[Start of Attachment]

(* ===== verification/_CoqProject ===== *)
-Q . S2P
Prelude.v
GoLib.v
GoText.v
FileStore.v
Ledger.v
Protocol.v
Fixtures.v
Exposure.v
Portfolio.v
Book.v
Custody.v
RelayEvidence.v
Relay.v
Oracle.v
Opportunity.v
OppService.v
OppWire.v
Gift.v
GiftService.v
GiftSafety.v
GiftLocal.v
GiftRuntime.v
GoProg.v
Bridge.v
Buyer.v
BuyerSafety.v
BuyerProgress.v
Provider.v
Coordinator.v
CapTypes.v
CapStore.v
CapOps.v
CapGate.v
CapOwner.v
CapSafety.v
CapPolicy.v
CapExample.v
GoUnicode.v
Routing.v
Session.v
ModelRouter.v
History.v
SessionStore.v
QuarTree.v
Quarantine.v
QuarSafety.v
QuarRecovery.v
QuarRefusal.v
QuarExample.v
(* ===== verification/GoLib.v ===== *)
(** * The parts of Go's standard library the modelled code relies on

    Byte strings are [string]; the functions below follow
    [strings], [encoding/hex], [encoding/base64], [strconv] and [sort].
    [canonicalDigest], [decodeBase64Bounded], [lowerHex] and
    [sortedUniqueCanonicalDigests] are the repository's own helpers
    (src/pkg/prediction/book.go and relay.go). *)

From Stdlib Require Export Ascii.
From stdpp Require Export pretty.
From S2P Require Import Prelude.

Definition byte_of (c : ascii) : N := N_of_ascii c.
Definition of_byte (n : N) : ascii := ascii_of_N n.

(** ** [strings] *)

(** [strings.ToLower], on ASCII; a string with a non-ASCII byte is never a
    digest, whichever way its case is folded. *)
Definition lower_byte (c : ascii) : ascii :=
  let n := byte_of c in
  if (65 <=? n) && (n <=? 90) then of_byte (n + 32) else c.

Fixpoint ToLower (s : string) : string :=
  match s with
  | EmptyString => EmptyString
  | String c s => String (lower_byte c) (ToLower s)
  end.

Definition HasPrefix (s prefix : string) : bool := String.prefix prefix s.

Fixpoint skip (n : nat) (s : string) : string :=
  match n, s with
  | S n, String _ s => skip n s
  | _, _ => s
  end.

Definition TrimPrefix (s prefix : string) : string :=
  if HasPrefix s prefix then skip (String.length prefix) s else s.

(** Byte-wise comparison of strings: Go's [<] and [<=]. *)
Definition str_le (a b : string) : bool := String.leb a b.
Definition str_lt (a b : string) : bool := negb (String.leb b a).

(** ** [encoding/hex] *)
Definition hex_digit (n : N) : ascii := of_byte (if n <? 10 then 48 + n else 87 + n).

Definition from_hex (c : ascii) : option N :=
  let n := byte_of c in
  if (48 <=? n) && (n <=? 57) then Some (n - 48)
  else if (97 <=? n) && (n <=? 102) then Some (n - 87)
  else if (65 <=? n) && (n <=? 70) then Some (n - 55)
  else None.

[End of Attachment]

Problem description
From the records above, count the lines in which the string "strings" is found, and answer with the number alone.

Solution below
5